(** The loop's body, whatever was in the entry. *)
Lemma init_gate_form addr i d : (forall h, 0 <= addr h < 2 ^ 32) ->
  gate_form (c_bool (bool_decide (i < 20 \/ i = SYSCALL_IDX))) (if decide (i = SYSCALL_IDX) then 3 else 0) (init_gate addr i d).
Proof.
  intros Ha. unfold init_gate.
  set (d1 := mkDesc (assign _ _) (assign _ _)).
  assert (Hk : 0 <= KERNEL_CS < 2 ^ 16) by done.
  assert (Hp : 0 <= c_bool (bool_decide (i < 20)) < 2) by (case_bool_decide; simpl; lia).
  assert (H1 : forall v, 0 <= v < 4 -> gate_form (c_bool (bool_decide (i < 20))) v (mkDesc (val0 d1) (assign [(gate_dpl, v)] (val1 d1)))).
  { intros v Hv. subst d1. cbn [val0 val1]. revert Hp. generalize (c_bool (bool_decide (i < 20))). intros pr Hp.
    split; cbn [val0 val1]; repeat (etrans; [apply field_assign; [cbn; lia|cbn; lia|aparts]|]); done. }
  assert (H2 : gate_form 1 3 (mkDesc (val0 d1) (assign [(gate_dpl, 3); (gate_present, 1)] (val1 d1)))).
  { subst d1. cbn [val0 val1]. revert Hp. generalize (c_bool (bool_decide (i < 20))). intros pr Hp.
    split; cbn [val0 val1]; repeat (etrans; [apply field_assign; [cbn; lia|cbn; lia|aparts]|]); done. }
  clearbody d1. cbv zeta. destruct (decide (i = SYSCALL_IDX)) as [D|D].
  - rewrite (bool_decide_true (i < 20 \/ i = SYSCALL_IDX)) by auto. unfold SYSCALL_IDX in D.
    rewrite decide_False by lia. exact H2.
  - replace (bool_decide (i < 20 \/ i = SYSCALL_IDX)) with (bool_decide (i < 20)) by (apply bool_decide_ext; tauto).
    specialize (H1 0 ltac:(lia)). destruct (decide (i > 19 /\ i < 32)); [by apply set_entry_form|done].
Qed.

====================

Above are records; repeat only the lines starting at the line with "intros Ha. unfold init_gate." and ending at the line with "- replace (bool_decide", exactly as they appear, both included.

* [Exercise output]
  intros Ha. unfold init_gate.
  set (d1 := mkDesc (assign _ _) (assign _ _)).
  assert (Hk : 0 <= KERNEL_CS < 2 ^ 16) by done.
  assert (Hp : 0 <= c_bool (bool_decide (i < 20)) < 2) by (case_bool_decide; simpl; lia).
  assert (H1 : forall v, 0 <= v < 4 -> gate_form (c_bool (bool_decide (i < 20))) v (mkDesc (val0 d1) (assign [(gate_dpl, v)] (val1 d1)))).
  { intros v Hv. subst d1. cbn [val0 val1]. revert Hp. generalize (c_bool (bool_decide (i < 20))). intros pr Hp.
    split; cbn [val0 val1]; repeat (etrans; [apply field_assign; [cbn; lia|cbn; lia|aparts]|]); done. }
  assert (H2 : gate_form 1 3 (mkDesc (val0 d1) (assign [(gate_dpl, 3); (gate_present, 1)] (val1 d1)))).
  { subst d1. cbn [val0 val1]. revert Hp. generalize (c_bool (bool_decide (i < 20))). intros pr Hp.
    split; cbn [val0 val1]; repeat (etrans; [apply field_assign; [cbn; lia|cbn; lia|aparts]|]); done. }
  clearbody d1. cbv zeta. destruct (decide (i = SYSCALL_IDX)) as [D|D].
  - rewrite (bool_decide_true (i < 20 \/ i = SYSCALL_IDX)) by auto. unfold SYSCALL_IDX in D.
    rewrite decide_False by lia. exact H2.
  - replace (bool_decide (i < 20 \/ i = SYSCALL_IDX)) with (bool_decide (i < 20)) by (apply bool_decide_ext; tauto).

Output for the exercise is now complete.